→ **WHAT YOU NEED TO DO**: The line holding "if decide (i" and all lines that follow it to the end of the data: return these exactly, and nothing more.

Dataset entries

- Opening Delimiter -

(** [init_journal] gives the two data fetchers logs of equal size that
    partition the even part of the log area, both empty and well formed. *)
Lemma init_logs_ok sb_first sb_maxlen :
  0 < sb_first -> 2 <= sb_maxlen < U32_MOD -> sb_first + 2 * sb_maxlen < U64_MOD ->
  let '(l1, l2) := init_logs sb_first sb_maxlen in
  log_inv (l1, []) /\ log_inv (l2, []) /\
  first l1 = sb_first /\ last l1 + 1 = first l2 /\ last l2 <= sb_first + sb_maxlen - 1 /\
  log_len l1 = sb_maxlen / 2 /\ log_len l2 = sb_maxlen / 2.
Proof.
  intros Hf Hm He. unfold init_logs. set (h := sb_maxlen / 2).
  assert (1 <= h /\ 2 * h <= sb_maxlen) as [Hh1 Hh2] by (unfold h; Z.div_mod_to_equations; lia).
  rewrite (u64_id (sb_first + h - 1)) by lia.
  rewrite (u64_id (sb_first + h - 1 + 1)) by lia.
  rewrite (u64_id (sb_first + h - 1 + 1 + h - 1)) by lia.
  unfold log_len; cbn. split_and!; try lia.
  all: split; [|done]; cbn; split; cbn; unfold pos, log_len; cbn; autorewrite with oxbow; try done; try lia.
  all: try (split; cbn; unfold log_len; cbn; lia).
  all: try (unwrap; lia).
  all: rewrite Z.sub_diag, Z.mod_small; lia.
Qed.

(** ** Requests across the wrap-around point *)

(** The disk after [n] blocks of the buffer went to the ring from [start]. *)
Definition write_ring (d : disk) (m : mem) (j : journal_log) (start buf n : Z) : disk :=
  fun b => if (first j <=? b) && (b <=? last j) && ((b - start) mod log_len j <? n)
           then m (buf + (b - start) mod log_len j) else d b.

(** No wrap: the ring write is a plain write. *)
Lemma write_ring_flat d m j start buf n :
  log_geom j -> first j <= start -> 0 <= n -> start + n - 1 <= last j ->
  write_blks d m start buf n ≡d write_ring d m j start buf n.
Proof.
  intros [H1 H2 H3] Hs Hn He b. unfold write_blks, write_ring, log_len in *.
  destruct (Z.leb_spec start b), (Z.ltb_spec b (start + n)); cbn.
  - rewrite (Z.mod_small (b - start)) by lia. repeat case_cmp; cbn; done || lia.
  - destruct (Z.leb_spec (first j) b), (Z.leb_spec b (last j)); cbn; try done.
    rewrite (Z.mod_small (b - start)) by lia. case_cmp; done || lia.
  - destruct (Z.leb_spec (first j) b), (Z.leb_spec b (last j)); cbn; try done.
    replace (b - start) with (b - start + (last j - first j + 1) + (-1) * (last j - first j + 1)) by lia.
    rewrite Z_mod_plus_full, Z.mod_small by lia. case_cmp; done || lia.
  - lia.
Qed.

(** Wrap: the part up to the last block, then the rest from the first. *)
Lemma write_ring_split d m j start buf n1 n :
  log_geom j -> first j <= start <= last j + 1 -> n1 = last j - start + 1 -> n1 <= n <= log_len j ->
  write_blks (write_blks d m start buf n1) m (first j) (buf + n1) (n - n1) ≡d
  write_ring d m j start buf n.
Proof.
  intros [H1 H2 H3] Hs -> Hn b. unfold write_blks, write_ring, log_len in *.
  destruct (decide (first j <= b <= last j)); cycle 1.
  { repeat case_cmp; cbn; done || lia. }
  destruct (decide (start <= b)).
  - rewrite (Z.mod_small (b - start)) by lia. repeat case_cmp; cbn; try done; try lia.
  - replace (b - start) with (b - start + (last j - first j + 1) + (-1) * (last j - first j + 1)) by lia.
    rewrite Z_mod_plus_full, (Z.mod_small (b - start + _)) by lia.
    repeat case_cmp; cbn; try done; try lia. f_equal; lia.
Qed.

Lemma check_wrap_eq j start n :
  log_geom j -> first j <= start <= last j + 1 -> 0 <= n <= log_len j ->
  check_wrap_around_journal_tx start n j = (last j <? start + n - 1).
Proof.
  intros [H1 H2 H3] Hs Hn. unfold check_wrap_around_journal_tx, check_wrap_around.
  by rewrite u64_id by (unfold log_len in *; lia).
Qed.

(** The block after the [n] blocks from [start], in the ring. *)
Definition ring_next (j : journal_log) (start n : Z) : Z :=
  if last j <? start + n - 1 then first j + (n - (last j - start + 1)) else start + n.

Lemma add_bios_considering_wrap_ok j bl start buf n :
  log_geom j -> first j <= start <= last j + 1 -> 0 <= n <= log_len j ->
  exists bs, add_bios_considering_wrap j bl start buf (4096 * n) = Ok (bl ++ bs, ring_next j start n) /\
    forall m d, bl_write m bs d ≡d write_ring d m j start buf n.
Proof.
  intros Hg Hs Hn. pose proof Hg as [H1 H2 H3]. unfold add_bios_considering_wrap, ring_next.
  rewrite bytes_to_nblks_eq by lia. cbn [res_bind]. rewrite check_wrap_eq by done.
  unfold log_len in *. case_cmp.
  - rewrite (u32_id (last j - start + 1)) by lia. rewrite (u32_id (n - _)) by lia.
    destruct (add_bio_to_bl_ok bl buf start (last j - start + 1)) as (b1 & -> & T1); [lia..|].
    cbn [res_bind].
    destruct (add_bio_to_bl_ok (bl ++ b1) (buf + (last j - start + 1)) (first j)
                (n - (last j - start + 1))) as (b2 & -> & T2); [lia..|].
    cbn [res_bind]. exists (b1 ++ b2). rewrite (assoc_L (++)), u64_id by lia. split; [done|].
    intros m d b. rewrite bl_write_app, (tr_write _ _ _ _ T2).
    rewrite (write_blks_ext _ _ _ _ _ _ (tr_write _ _ _ _ T1 m d)).
    apply write_ring_split; unfold log_len; done || lia.
  - destruct (add_bio_to_bl_ok bl buf start n) as (b1 & -> & T1); [lia..|].
    cbn [res_bind]. exists b1. rewrite u64_id by lia. split; [done|].
    intros m d b. rewrite (tr_write _ _ _ _ T1). apply write_ring_flat; done || lia.
Qed.

Lemma add_bios_separate_ok j start buf n :
  log_geom j -> first j <= start <= last j + 1 -> 0 <= n <= log_len j ->
  exists b1 b2 buf2,
    add_bios_considering_wrap_into_separate_bls j [] [] start buf (4096 * n) = Ok (b1, b2, buf2) /\
    (forall m d, bl_write m b2 (bl_write m b1 d) ≡d write_ring d m j start buf n) /\
    Z.of_nat (length b1) = CEILING (Z.min n (last j - start + 1)) 8192 /\
    Z.of_nat (length b2) = CEILING (Z.max 0 (n - (last j - start + 1))) 8192 /\
    Forall (fun b => 0 < bv_nblks b <= 8192 /\ first j <= bi_blk_no b /\
                     bi_blk_no b + bv_nblks b <= last j + 1) (b1 ++ b2).
Proof.
  intros Hg Hs Hn. pose proof Hg as [H1 H2 H3].
  unfold add_bios_considering_wrap_into_separate_bls.
  rewrite bytes_to_nblks_eq by lia. cbn [res_bind]. rewrite check_wrap_eq by done.
  unfold log_len in *. case_cmp.
  - rewrite (u32_id (last j - start + 1)) by lia. rewrite (u32_id (n - _)) by lia.
    destruct (add_bio_to_bl_ok [] buf start (last j - start + 1)) as (b1 & -> & T1); [lia..|].
    cbn [res_bind].
    destruct (add_bio_to_bl_ok [] (buf + (last j - start + 1)) (first j)
                (n - (last j - start + 1))) as (b2 & -> & T2); [lia..|].
    cbn [res_bind]. exists b1, b2, (Some (buf + (last j - start + 1))). split_and!; [done|..].
    + intros m d b. rewrite (tr_write _ _ _ _ T2).
      rewrite (write_blks_ext _ _ _ _ _ _ (tr_write _ _ _ _ T1 m d)).
      apply write_ring_split; unfold log_len; done || lia.
    + rewrite (tr_len _ _ _ _ T1). f_equal. lia.
    + rewrite (tr_len _ _ _ _ T2). f_equal. lia.
    + apply Forall_app. split; eapply Forall_impl;
        [apply (tr_size _ _ _ _ T1)| |apply (tr_size _ _ _ _ T2)|]; cbn; lia.
  - destruct (add_bio_to_bl_ok [] buf start n) as (b1 & -> & T1); [lia..|].
    cbn [res_bind]. exists b1, [], None. split_and!; [done|..].
    + intros m d b. cbn [bl_write foldl]. change (bl_write m b1 d b = write_ring d m j start buf n b).
      rewrite (tr_write _ _ _ _ T1). apply write_ring_flat; done || lia.
    + rewrite (tr_len _ _ _ _ T1). f_equal. lia.
    + cbn [length]. replace (Z.max 0 _) with 0 by lia. done.
    + rewrite app_nil_r. eapply Forall_impl; [apply (tr_size _ _ _ _ T1)|]. cbn; lia.
Qed.

Lemma add_bio_considering_wrap_ok j bl dst buf :
  log_geom j -> first j <= dst <= last j + 1 ->
  add_bio_considering_wrap j bl dst buf =
    (bl ++ [mk_bio (first j + (dst - first j) mod log_len j) buf 1],
     first j + (dst - first j) mod log_len j + 1).
Proof.
  intros Hg Hs. pose proof Hg as [H1 H2 H3]. unfold add_bio_considering_wrap.
  rewrite check_wrap_eq by (done || lia). unfold log_len, wrapped_baddr, set_bvec, bio_list_add in *.
  rewrite (u32_id 1) by lia. case_cmp.
  - assert (dst = last j + 1) as -> by lia.
    replace ((last j + 1 - first j) mod (last j - first j + 1)) with 0.
    + rewrite (u64_id (last j + 1 - last j - 1)), (u64_id (first j + _)), u64_id by lia.
      do 3 f_equal; [|lia]. f_equal; lia.
    + symmetry. replace (last j + 1 - first j) with (1 * (last j - first j + 1)) by lia.
      apply Z_mod_mult.
  - rewrite Z.mod_small, u64_id by lia. do 3 f_equal; [|lia]. f_equal; lia.
Qed.

(** ** Reading back what went to the ring *)

(** The address of ring position [x]. *)
Definition ring (j : journal_log) (x : Z) : Z := first j + (x - first j) mod log_len j.

Lemma ring_range j x : 0 < log_len j -> first j <= ring j x <= last j.
Proof.
  intros H. unfold ring. pose proof (Z.mod_pos_bound (x - first j) (log_len j) H).
  unfold log_len in *. lia.
Qed.

Lemma ring_small j x : first j <= x <= last j -> ring j x = x.
Proof. intros. unfold ring, log_len. rewrite Z.mod_small; lia. Qed.

Lemma ring_offset j start i :
  0 < log_len j -> (ring j (start + i) - start) mod log_len j = i mod log_len j.
Proof.
  intros. unfold ring.
  replace (first j + (start + i - first j) mod log_len j - start)
    with ((start + i - first j) mod log_len j + (first j - start)) by lia.
  rewrite Zplus_mod_idemp_l. f_equal. lia.
Qed.

Lemma write_ring_at d m j start buf n i :
  0 < log_len j -> 0 <= i < log_len j ->
  write_ring d m j start buf n (ring j (start + i)) =
    if decide (i < n) then m (buf + i) else d (ring j (start + i)).
Proof.
  intros Hl Hi. unfold write_ring. rewrite ring_offset, (Z.mod_small i) by lia.
  pose proof (ring_range j (start + i) Hl).
  destruct (decide (i < n)); repeat case_cmp; cbn; done || lia.
Qed.

Lemma write_ring_off d m j start buf n b :
  ~ (first j <= b <= last j) -> write_ring d m j start buf n b = d b.
Proof. intros. unfold write_ring. repeat case_cmp; cbn; done || lia. Qed.

Lemma ring_add j x k : 0 < log_len j -> ring j (ring j x + k) = ring j (x + k).
Proof.
  intros. unfold ring.
  replace (first j + (x - first j) mod log_len j + k - first j)
    with ((x - first j) mod log_len j + k) by lia.
  rewrite Zplus_mod_idemp_l. do 2 f_equal. lia.
Qed.

Lemma ring_inj j x i1 i2 :
  0 <= i1 < log_len j -> 0 <= i2 < log_len j -> ring j (x + i1) = ring j (x + i2) -> i1 = i2.
Proof.
  unfold ring. intros H1 H2 E. apply (mod_inj_window (x - first j) i1 i2 (log_len j)); [lia..|].
  replace (x - first j + i1) with (x + i1 - first j) by lia.
  replace (x - first j + i2) with (x + i2 - first j) by lia. lia.
Qed.

Lemma pos_ring j k : pos j k = ring j (tail j + k).
Proof. unfold pos, ring. do 2 f_equal. lia. Qed.

(** The representation depends on the sizes only through their sum. *)
Lemma log_rep_merge j q a b : log_rep j (q ++ [a; b]) -> log_rep j (q ++ [a + b]).
Proof.
  intros [Hg Ht Hq Hf Hfit Hh].
  assert (sumz id (q ++ [a; b]) = sumz id (q ++ [a + b])) as E.
  { autorewrite with oxbow. unfold id. lia. }
  rewrite E in *. split; try done. apply Forall_app in Hq as [Hq Hab].
  repeat rewrite Forall_cons in Hab. apply Forall_app. split; [done|]. repeat constructor. lia.
Qed.

Lemma log_rep_head j q : log_rep j q -> first j <= head j <= last j.
Proof. intros [[? ? ?] ? ? ? ? ->]. apply pos_range. lia. Qed.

- Closing Delimiter -

→ **RESULT BELOW**:
    if decide (i < n) then m (buf + i) else d (ring j (start + i)).
Proof.
  intros Hl Hi. unfold write_ring. rewrite ring_offset, (Z.mod_small i) by lia.
  pose proof (ring_range j (start + i) Hl).
  destruct (decide (i < n)); repeat case_cmp; cbn; done || lia.
Qed.

Lemma write_ring_off d m j start buf n b :
  ~ (first j <= b <= last j) -> write_ring d m j start buf n b = d b.
Proof. intros. unfold write_ring. repeat case_cmp; cbn; done || lia. Qed.

Lemma ring_add j x k : 0 < log_len j -> ring j (ring j x + k) = ring j (x + k).
Proof.
  intros. unfold ring.
  replace (first j + (x - first j) mod log_len j + k - first j)
    with ((x - first j) mod log_len j + k) by lia.
  rewrite Zplus_mod_idemp_l. do 2 f_equal. lia.
Qed.

Lemma ring_inj j x i1 i2 :
  0 <= i1 < log_len j -> 0 <= i2 < log_len j -> ring j (x + i1) = ring j (x + i2) -> i1 = i2.
Proof.
  unfold ring. intros H1 H2 E. apply (mod_inj_window (x - first j) i1 i2 (log_len j)); [lia..|].
  replace (x - first j + i1) with (x + i1 - first j) by lia.
  replace (x - first j + i2) with (x + i2 - first j) by lia. lia.
Qed.

Lemma pos_ring j k : pos j k = ring j (tail j + k).
Proof. unfold pos, ring. do 2 f_equal. lia. Qed.

(** The representation depends on the sizes only through their sum. *)
Lemma log_rep_merge j q a b : log_rep j (q ++ [a; b]) -> log_rep j (q ++ [a + b]).
Proof.
  intros [Hg Ht Hq Hf Hfit Hh].
  assert (sumz id (q ++ [a; b]) = sumz id (q ++ [a + b])) as E.
  { autorewrite with oxbow. unfold id. lia. }
  rewrite E in *. split; try done. apply Forall_app in Hq as [Hq Hab].
  repeat rewrite Forall_cons in Hab. apply Forall_app. split; [done|]. repeat constructor. lia.
Qed.

Lemma log_rep_head j q : log_rep j q -> first j <= head j <= last j.
Proof. intros [[? ? ?] ? ? ? ? ->]. apply pos_range. lia. Qed.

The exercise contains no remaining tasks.